1. Clone the repository:
   ```bash
   git clone https://github.com/gramener/querybot.git
   cd querybot
   ```

2. Install dependencies:
   ```bash
   pip install -e ".[dev]"
   ```

## Deployment

Modify the `pyproject.toml` file to change the version number.

```bash
uv build
uv publish
```

This is deployed to [pypi](https://pypi.org/project/querybot/) as [s.anand@gramener.com](s.anand@gramener.com)

## License

This project is licensed under the MIT License - see the [LICENSE](LICENSE) file for details.

## Additional Resources

- [QueryBot on PyPI](https://pypi.org/project/querybot/)
- [Issue Tracker](https://github.com/gramener/querybot/issues)

## Query Result

![Query Result](screenshot.png)

## Contribution Guidelines

We welcome contributions!

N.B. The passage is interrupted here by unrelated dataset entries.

(** The client gives up; the watcher of it. *)
Definition client_gives_up (p : process) : option process :=
  if pr_client p
  then Some (mkProcess (pr_server p) (pr_queued p) (pr_notify p) (pr_signals p) (pr_client p) true (pr_watcher p) (pr_stage p) (pr_end p))
  else None.
Definition watcher_unrecoverable (p : process) : option process :=
  if pr_watcher p && pr_gaveUp p then Some (set_watcher false (cancel p)) else None.
Definition watcher_root (p : process) : option process :=
  if pr_watcher p && rootDone p then Some (set_watcher false p) else None.

(** [Dial]; the rest of the start, whose failures are those of [Cli.run]; the watcher
    is started last. *)
Definition dial_returns (ok : bool) (p : process) : option process :=
  match pr_stage p with
  | Dialling =>
      if ok
      then Some (mkProcess (pr_server p) (pr_queued p) (pr_notify p) (pr_signals p) true (pr_gaveUp p) (pr_watcher p) Starting (pr_end p))
      else Some (set_stage (Closing RunError) p)
  | _ => None
  end.
Definition start_returns (ok : bool) (p : process) : option process :=
  match pr_stage p with
  | Starting => Some (if ok then set_stage Serving (set_watcher true p) else set_stage (Closing RunError) p)
  | _ => None
  end.

(** [ListenAndServe] fails to listen, or returns what [Serve] does, nil. *)
Definition listen_fails (p : process) : option process :=
  match pr_stage p with Serving => Some (set_stage (Served true) p) | _ => None end.
Definition serve_returns (p : process) : option process :=
  match pr_stage p with
  | Serving => if bool_decide (sv_loop (pr_server p) = Returned) then Some (set_stage (Served false) p) else None
  | _ => None
  end.
(** The last [select] of [run]. *)
Definition run_result (p : process) : option process :=
  match pr_stage p with
  | Served failed =>
      Some (set_stage (Closing (if pr_gaveUp p then ErrReconnectGaveUp else if failed then RunError else RunOk)) p)
  | _ => None
  end.

(** The deferred calls of [run], last first, and [main]. *)
Definition closed_all (p : process) : option process :=
  match pr_stage p with Closing r => Some (set_stage (Silenced r) p) | _ => None end.
Definition signal_Stop (p : process) : option process :=
  match pr_stage p with
  | Silenced r =>
      if pr_notify p
      then Some (mkProcess (pr_server p) (pr_queued p) false (pr_signals p) (pr_client p) (pr_gaveUp p) (pr_watcher p) (Silenced r) (pr_end p))
      else Some (set_stage (Back r) (cancel p))
  | _ => None
  end.
Definition main (p : process) : option process :=
  match pr_stage p with
  | Back r => Some (set_end (ExitCode (match r with RunOk => 0 | _ => 1 end)) p)
  | _ => None
  end.

Inductive action : Type :=
  | SignalArrives | FirstSignal | RootDone | SecondSignal | GraceElapsed
  | ClientGivesUp | WatcherUnrecoverable | WatcherRoot
  | DialReturns (ok : bool) | StartReturns (ok : bool) | ListenFails
  | ServerStep (a : serve_action) | ServeReturns | RunResult | ClosedAll | SignalStop | MainReturns.

(** The server moves while [run] is in it; its context is done only by [cancel]. *)
Definition server_step (a : serve_action) (p : process) : option process :=
  match pr_stage p, a with
  | _, Cancel => None
  | Serving, _ => option_map (λ s, set_server s p) (serve_step a (pr_server p))
  | _, _ => None
  end.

Please see our [CONTRIBUTING.md](CONTRIBUTING.md) for more details.

## FAQ

**Q: What data formats are supported?**
A: The application supports CSV, Parquet, SQLite, Excel, and MySQL formats, with direct DuckDB integration and S3 storage support.

**Q: How do I report an issue?**
A: Please use the [Issue Tracker](https://github.com/gramener/querybot/issues) to report any issues you encounter.

**Q: Can I customize the AI's behavior?**
A: Yes, you can edit the system prompt to customize how the AI interprets and processes your queries.

**Q: Does QueryBot support cloud storage?**
A: Yes, QueryBot supports accessing files directly from S3 buckets.

**Q: How does QueryBot handle different date formats?**
A: QueryBot includes enhanced date format handling that can automatically recognize and process various date formats in your data.